/ miércoles 6 de octubre de 2021

Norady y Santé III

Vitral

Ahora Santé componía su bicicleta cada vez más seguido e, igualmente, Norady aparecía más en la ventana. Miradas y sonrisas iban y venían. A él le parecía ver una pintura enmarcada en un cuadro. Sí, pintado por él mismo, y su Gioconda le sonreía dulcemente. El cabello negro y quebrado de ella caía sobre sus hombros, y observarla sentado desde el piso la engrandecía y provocaba un efecto más impactante. Ella era negación y afirmación. Todo, su útero (su casa), su madre, la ruptura del cordón umbilical, eran procesos que rebasaban a Santé. Durante el embarazo de su madre ésta sufrió mucho, pues el marido la abandonó. Después, la mujer volvió a casarse y tuvo otros hijos, pero Santé no se llevaba bien con el señor, no contaba en su vida. Todas esas desventuras vividas desde el vientre le habían generado una angustia sempiterna, creció a momentos callado y taciturno, solitario a pesar de sus hermanos con quienes a la vez pasaba temporadas fantásticas jugando mil juegos salidos de sus mentes infantiles.

Sentado frente a Norady el coqueteo entre ambos seguía y se acrecentaba. ¿Puede haber algo más dulce e intenso que esos juegos entre quienes se enamoran por vez primera? Cuando no se sabe nada, cuando sobre la marcha aprendes, cuando todo en tu mente es ilusión y ensoñaciones. Santé prendió la radio en una estación fresa, con esas canciones comenzaba a armar sus sentimientos desperdigados. Por ejemplo, esa de Fresa salvaje, con cuerpo de mujer. O la de Sólo sé que fue en marzo, entre otros exitazos. Eran las que flotaban en el ambiente. Norady medio las cantaba, había aprendido muchas canciones por inercia desde niña.

Santé terminó de arreglar su bicicleta, recogió las herramientas y entró a su casa. Apagó la radio, encendió el tocadiscos y le subió todo el volumen. Comenzaron a sonar muy fuerte unos metales. – “Avándaro, oye qué fantástico lugar. ¡Libérate!”-, la música siguió por una hora más. Mientras, Santé paseaba por la sala, volteaba hacia la ventana de Norady. Ella estaba ahí, lavando trastes, volteando también hacia la casa de Santé.

Norady era un caminar y una escalera a la imaginación. Sus pasos, suaves y sinuosos, dejaban constancia de un cuerpo bien formado que avisaba de un desarrollo todavía más impactante. De mediana estatura, cabello negro ensortijado, caderas amplias, ojos almendrados, boca carnosa y una mirada un tanto altiva. Casi siempre con vestido y calcetas.
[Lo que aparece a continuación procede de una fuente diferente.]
(** * Verification of the reddit-tfidf Spark driver (processing/spark/driver.py)

    The driver parses its options, builds a Spark ML pipeline, extracts for
    every subreddit the [nwords] words of greatest tf-idf, drops a fixed set
    of working columns and saves the result as a Hive table whose name is
    derived from the input path.

    The embedding below follows driver.py definition by definition.  Library
    calls (numpy's [argsort], Python slicing, [os.path], [str.translate],
    [argparse], the DataFrame writer) are modelled by small executable
    functions that follow the documented behaviour of those calls. *)

From Stdlib Require Import ZArith QArith String Ascii.
From stdpp Require Import base numbers option list sorting strings gmap.

Local Open Scope Z_scope.
Local Open Scope nat_scope.

(** ** Python sequence operations used by the driver *)

(** [l[start:]] for a Python sequence: a negative [start] counts from the
    end, and both directions are clamped to the bounds of [l]. *)
Definition slice_from {X : Type} (start : Z) (l : list X) : list X :=
  let n := Z.of_nat (length l) in
  let lo := if decide (start < 0)%Z then Z.max (n + start) 0
            else Z.min start n in
  drop (Z.to_nat lo) l.

(** [l[::-1]] *)
Definition slice_reversed {X : Type} (l : list X) : list X := reverse l.

(** ** The per-row function of [TopKWords.transform] *)

Section top_k_words.
(** Scores are the entries of the dense tf-idf array.  Only their order
    is used by the driver, so the score type is kept abstract: [R x y]
    reads "x <= y". *)
Context {A : Type} (R : relation A) `{!∀ x y, Decision (R x y)}.

(** One step of the insertion sort on (index, value) pairs: the new pair
    moves in front of exactly the pairs whose value is strictly greater,
    so pairs of equal value keep the order of their indices. *)
Fixpoint sort_insert (p : nat * A) (l : list (nat * A)) : list (nat * A) :=
  match l with
  | [] => [p]
  | q :: l' =>
      if decide (R q.2 p.2) then q :: sort_insert p l' else p :: q :: l'
  end.

Definition enumerate (a : list A) : list (nat * A) :=
  zip (seq 0 (length a)) a.
(** * datos token layer and storage score keeper: a shallow embedding

    The development follows the sources file by file:
    - [token/token.h]        : the constants, [CToken] and its [operator==];
    - [token/wallet.cpp]     : [FundMintTransaction], [FundTokenTransaction],
                               [SignTokenTransaction], [GetUnconfirmedTokenBalance];
    - [storage/behavior.cpp] : [CNodeBehavior] and [AddProof].

    Integers are carried by [Z]; the 64-bit and 32-bit signed additions of
    the sources are written with their two's-complement wrap-around.
    Reference parameters that a function writes become components of its
    result.  Collaborators whose bodies live outside these files (the
    script classifiers, the chain and mempool views, the signing engine)
    are fields of an interface record or class. *)

From Stdlib Require Import ZArith List String Ascii Bool Lia.
From Stdlib.Strings Require Import Byte.
From stdpp Require Import base gmap strings list.

Local Open Scope Z_scope.

(* ================================================================== *)
(** * Machine integers *)
(* ================================================================== *)

Module MachineInt.

(** Two's-complement reduction of an integer to [bits] bits. *)
Definition wrap_signed (bits : Z) (z : Z) : Z :=
  (z + 2 ^ (bits - 1)) mod 2 ^ bits - 2 ^ (bits - 1).

(** [CAmount] is [int64_t]. *)
Definition CAmount := Z.
Definition amount_add (a b : CAmount) : CAmount := wrap_signed 64 (a + b).

(** [int] is 32 bits wide. *)
Definition int_add (a b : Z) : Z := wrap_signed 32 (a + b).
Definition int_sub (a b : Z) : Z := wrap_signed 32 (a - b).

Definition INT_MAX : Z := 2 ^ 31 - 1.

(** One byte from the low eight bits of an integer, and back. *)
Definition byte_of_Z (z : Z) : byte :=
  match Byte.of_N (Z.to_N (z mod 256)) with
  | Some b => b
  | None => x00
  end.

Definition Z_of_byte (b : byte) : Z := Z.of_N (Byte.to_N b).

(** Little-endian fixed-width integers. *)
Fixpoint le_bytes (width : nat) (z : Z) : list byte :=
  match width with
  | O => []
  | S w => byte_of_Z z :: le_bytes w (z / 256)
  end.

Fixpoint le_value (bs : list byte) : Z :=
  match bs with
  | [] => 0
  | b :: rest => Z_of_byte b + 256 * le_value rest
  end.

End MachineInt.

Import MachineInt.

(* ================================================================== *)
(** * token/token.h *)
(* ================================================================== *)

Module Token.

Definition TOKEN_IDRANGE : Z := 16.
Definition TOKEN_MINCONFS : Z := 1.
Definition TOKENNAME_MINLEN : Z := 3.
Definition TOKENNAME_MAXLEN : Z := 12.
Definition TOKEN_VALUEMAX : CAmount := 2 ^ 31 - 1.

(** The anonymous enum of [CToken]. *)
Definition NONE : Z := 0.
Definition ISSUANCE : Z := 1.
Definition TRANSFER : Z := 2.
Siempre limpia. Amable sin ser muy educada. Una adolescente sin formación intelectual. De no muchas palabras, más bien acostumbrada a escuchar. No avezada ni en la lectura ni el buen cine. Hija de un burócrata de oficina y una madre con primaria terminada. Sus padres habían llegado al D.F. provenientes de Querétaro apenas recién casados. Él a trabajar, ella a atender la casa y luego los hijos, que llegaron a ser 7. Norady era la cuarta, y estaba a punto de cumplir los 17 años. Todavía tenía un resabio de belleza provinciana, pero ya urbanizada. A veces, su mamá le hacía trenzas, que hacían juego perfecto con su ropa de clase media baja.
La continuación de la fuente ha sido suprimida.